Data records
(** A proxy token the batch endpoint hands out opens one door: when the
    verifier was loaded from a configuration with a private key, the token is
    issued exactly for an upload or download of a non-blank oid, and for the
    next 300 seconds the guards it passes are those of that operation on that
    object, whatever the request. *)
Theorem proxy_token_opens_one_door `{Base64Laws, TokenJsonLaws, Ed25519Laws} `{!KeyFiles} cfg v sk now subject object op :
  from_config cfg = Ok v -> signing_key v = Some sk -> signing_kid v <> Some "" ->
  0 <= now -> now + PROXY_TOKEN_TTL_SECONDS <= u64_max ->
  (is_Some (sign_proxy_token v (Some now) subject object op) <->
     is_blank object = false /\ (op = "upload" \/ op = "download")) /\
  forall t, sign_proxy_token v (Some now) subject object op = Some t ->
    p_exp t = now + 300 /\ p_expires_in t = 300 /\
    forall now2 need, is_ok (require_auth (Some ("Bearer " +:+ p_token t)) v (Some now2) need) =
      bool_decide (now <= now2 < now + 300) &&
      match need with
      | LfsObject op' object' _ => bool_decide (claim_value op' = op) && bool_decide (object' = object)
      | _ => false
      end.
Proof.
  intros Hcfg Hsk Hkid Hn Hfit. destruct (from_config_signing cfg v sk Hcfg Hsk) as (kd & Ekd & Efind).
  unfold sign_proxy_token. rewrite Hsk, Ekd. change (default 0 (Some now)) with now. unfold PROXY_TOKEN_TTL_SECONDS in *. cbv zeta.
  assert (as_u64 (now + 300) = now + 300) as -> by (unfold as_u64, u64_max in *; apply Z.mod_small; lia).
  set (c := mkClaims subject ("lfs-" +:+ op) "" "" "" (now + 300) now kd "proxy" (Some object) (Some op)).
  assert (claims_valid Proxy c <-> is_blank object = false /\ (op = "upload" \/ op = "download")) as Hcv.
  { unfold claims_valid, proxy_claims, MAX_TOKEN_LIFETIME_SECS. subst c. cbn [token_type kid exp iat oid operation scope kind_type].
    assert (kd <> "") by congruence. split.
    - intros (_ & _ & _ & Hp). destruct (Hp eq_refl) as [(o & [= <-] & ?) Hop]. naive_solver.
    - intros [Hb Hop]. split; [done|]. split; [done|]. split; [lia|]. intros _. split; [by exists object|].
      destruct Hop as [-> | ->]; [by left|by right]. }
  assert (in_u64 (exp c) /\ in_u64 (iat c)) as [He Hi] by (subst c; cbn [exp iat]; unfold in_u64, u64_max in *; lia).
  split.
  { rewrite <- Hcv. split.
    - intros [t Ht]. destruct (sign_claims c sk Proxy) as [token| |] eqn:Es; [|done..]. by apply sign_claims_Ok in Es as [? _].
    - intros Hv. apply (sign_claims_total c sk) in Hv as [token ->]; [done..|]. done. }
  intros t Ht. destruct (sign_claims c sk Proxy) as [token| |] eqn:Es; [|done..]. injection Ht as <-. cbn [p_exp p_expires_in p_token].
  split; [done|]. split; [done|]. intros now2 need.
  assert (claims_valid Proxy c) as Hv by (by apply sign_claims_Ok in Es as [? _]).
  rewrite (signed_bearer v sk c Proxy token now2 need Es He Hi Efind). change (exp c) with (now + 300). change (iat c) with now. f_equal.
  pose proof (need_authorized_iff need Proxy c Hv) as Hneed.
  apply eq_true_iff_eq. rewrite Hneed. destruct need as [| | |op' object' ?]; cbn [grants]; [naive_solver..|].
  rewrite andb_true_iff, !bool_decide_eq_true. subst c. cbn [oid operation]. naive_solver.
Qed.

(** ** Witnesses *)
#[local] Existing Instances TokenModel.base64 TokenModel.json TokenModel.ed25519.
#[local] Existing Instances TokenModel.base64_laws TokenModel.json_laws TokenModel.ed25519_laws.

(** A host where a file holds its name, and a key is its length. *)
Definition sample_files : KeyFiles := {|
  read_to_string path := Some path;
  public_key_from_pem pem := Some (Z.of_nat (String.length pem) : @VerifyingKey TokenModel.ed25519);
  private_key_from_pem pem := Some (Z.of_nat (String.length pem) : @SigningKey TokenModel.ed25519);
|}.
#[local] Existing Instance sample_files.
Definition sample_config : AuthConfig :=
  mkAuthConfig "" [mkPublicKey "k1" "/keys/a"; mkPublicKey "k2" "/keys/bb"] ["k2"; "k1"] (Some "/keys/a") None.
Definition sample_verifier : AuthVerifier := unwrap_or (from_config sample_config) (mkVerifier [] None None).

Lemma sample_loaded : from_config sample_config = Ok sample_verifier.
Proof. apply ok_unwrap. vm_compute. reflexivity. Qed.

Definition sample_user : XetClaims := mkClaims "alice" "read write" "r" "model" "main" 1300 1000 "k1" "user" None None.
Definition sample_user_token : string := unwrap_or (sign_claims sample_user (7 : @SigningKey TokenModel.ed25519) User) "".
Definition sample_header : option string := Some ("Bearer " +:+ sample_user_token).

Lemma require_auth_spec_witness :
  require_auth sample_header sample_verifier (Some 1100) (Scope "write") = Ok sample_user /\
  (exists k, identity sample_verifier (Some 1100) sample_header k sample_user /\ grants (Scope "write") k sample_user) /\
  require_auth None sample_verifier (Some 1100) (Scope "write") = Err MissingToken.
Proof.
  assert (require_auth sample_header sample_verifier (Some 1100) (Scope "write") = Ok sample_user) as Hr by (vm_compute; reflexivity).
  split; [exact Hr|]. split.
  - exact (proj1 (proj1 (proj2 (require_auth_spec sample_header sample_verifier (Some 1100) (Scope "write"))) sample_user) Hr).
  - apply (proj1 (proj2 (proj2 (require_auth_spec None sample_verifier (Some 1100) (Scope "write"))))). reflexivity.
Defined.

What is required -
Without omitting anything, output the data verbatim.

Result of the task -
(** A proxy token the batch endpoint hands out opens one door: when the
    verifier was loaded from a configuration with a private key, the token is
    issued exactly for an upload or download of a non-blank oid, and for the
    next 300 seconds the guards it passes are those of that operation on that
    object, whatever the request. *)
Theorem proxy_token_opens_one_door `{Base64Laws, TokenJsonLaws, Ed25519Laws} `{!KeyFiles} cfg v sk now subject object op :
  from_config cfg = Ok v -> signing_key v = Some sk -> signing_kid v <> Some "" ->
  0 <= now -> now + PROXY_TOKEN_TTL_SECONDS <= u64_max ->
  (is_Some (sign_proxy_token v (Some now) subject object op) <->
     is_blank object = false /\ (op = "upload" \/ op = "download")) /\
  forall t, sign_proxy_token v (Some now) subject object op = Some t ->
    p_exp t = now + 300 /\ p_expires_in t = 300 /\
    forall now2 need, is_ok (require_auth (Some ("Bearer " +:+ p_token t)) v (Some now2) need) =
      bool_decide (now <= now2 < now + 300) &&
      match need with
      | LfsObject op' object' _ => bool_decide (claim_value op' = op) && bool_decide (object' = object)
      | _ => false
      end.
Proof.
  intros Hcfg Hsk Hkid Hn Hfit. destruct (from_config_signing cfg v sk Hcfg Hsk) as (kd & Ekd & Efind).
  unfold sign_proxy_token. rewrite Hsk, Ekd. change (default 0 (Some now)) with now. unfold PROXY_TOKEN_TTL_SECONDS in *. cbv zeta.
  assert (as_u64 (now + 300) = now + 300) as -> by (unfold as_u64, u64_max in *; apply Z.mod_small; lia).
  set (c := mkClaims subject ("lfs-" +:+ op) "" "" "" (now + 300) now kd "proxy" (Some object) (Some op)).
  assert (claims_valid Proxy c <-> is_blank object = false /\ (op = "upload" \/ op = "download")) as Hcv.
  { unfold claims_valid, proxy_claims, MAX_TOKEN_LIFETIME_SECS. subst c. cbn [token_type kid exp iat oid operation scope kind_type].
    assert (kd <> "") by congruence. split.
    - intros (_ & _ & _ & Hp). destruct (Hp eq_refl) as [(o & [= <-] & ?) Hop]. naive_solver.
    - intros [Hb Hop]. split; [done|]. split; [done|]. split; [lia|]. intros _. split; [by exists object|].
      destruct Hop as [-> | ->]; [by left|by right]. }
  assert (in_u64 (exp c) /\ in_u64 (iat c)) as [He Hi] by (subst c; cbn [exp iat]; unfold in_u64, u64_max in *; lia).
  split.
  { rewrite <- Hcv. split.
    - intros [t Ht]. destruct (sign_claims c sk Proxy) as [token| |] eqn:Es; [|done..]. by apply sign_claims_Ok in Es as [? _].
    - intros Hv. apply (sign_claims_total c sk) in Hv as [token ->]; [done..|]. done. }
  intros t Ht. destruct (sign_claims c sk Proxy) as [token| |] eqn:Es; [|done..]. injection Ht as <-. cbn [p_exp p_expires_in p_token].
  split; [done|]. split; [done|]. intros now2 need.
  assert (claims_valid Proxy c) as Hv by (by apply sign_claims_Ok in Es as [? _]).
  rewrite (signed_bearer v sk c Proxy token now2 need Es He Hi Efind). change (exp c) with (now + 300). change (iat c) with now. f_equal.
  pose proof (need_authorized_iff need Proxy c Hv) as Hneed.
  apply eq_true_iff_eq. rewrite Hneed. destruct need as [| | |op' object' ?]; cbn [grants]; [naive_solver..|].
  rewrite andb_true_iff, !bool_decide_eq_true. subst c. cbn [oid operation]. naive_solver.
Qed.

(** ** Witnesses *)
#[local] Existing Instances TokenModel.base64 TokenModel.json TokenModel.ed25519.
#[local] Existing Instances TokenModel.base64_laws TokenModel.json_laws TokenModel.ed25519_laws.

(** A host where a file holds its name, and a key is its length. *)
Definition sample_files : KeyFiles := {|
  read_to_string path := Some path;
  public_key_from_pem pem := Some (Z.of_nat (String.length pem) : @VerifyingKey TokenModel.ed25519);
  private_key_from_pem pem := Some (Z.of_nat (String.length pem) : @SigningKey TokenModel.ed25519);
|}.
#[local] Existing Instance sample_files.
Definition sample_config : AuthConfig :=
  mkAuthConfig "" [mkPublicKey "k1" "/keys/a"; mkPublicKey "k2" "/keys/bb"] ["k2"; "k1"] (Some "/keys/a") None.
Definition sample_verifier : AuthVerifier := unwrap_or (from_config sample_config) (mkVerifier [] None None).

Lemma sample_loaded : from_config sample_config = Ok sample_verifier.
Proof. apply ok_unwrap. vm_compute. reflexivity. Qed.

Definition sample_user : XetClaims := mkClaims "alice" "read write" "r" "model" "main" 1300 1000 "k1" "user" None None.
Definition sample_user_token : string := unwrap_or (sign_claims sample_user (7 : @SigningKey TokenModel.ed25519) User) "".
Definition sample_header : option string := Some ("Bearer " +:+ sample_user_token).

Lemma require_auth_spec_witness :
  require_auth sample_header sample_verifier (Some 1100) (Scope "write") = Ok sample_user /\
  (exists k, identity sample_verifier (Some 1100) sample_header k sample_user /\ grants (Scope "write") k sample_user) /\
  require_auth None sample_verifier (Some 1100) (Scope "write") = Err MissingToken.
Proof.
  assert (require_auth sample_header sample_verifier (Some 1100) (Scope "write") = Ok sample_user) as Hr by (vm_compute; reflexivity).
  split; [exact Hr|]. split.
  - exact (proj1 (proj1 (proj2 (require_auth_spec sample_header sample_verifier (Some 1100) (Scope "write"))) sample_user) Hr).
  - apply (proj1 (proj2 (proj2 (require_auth_spec None sample_verifier (Some 1100) (Scope "write"))))). reflexivity.
Defined.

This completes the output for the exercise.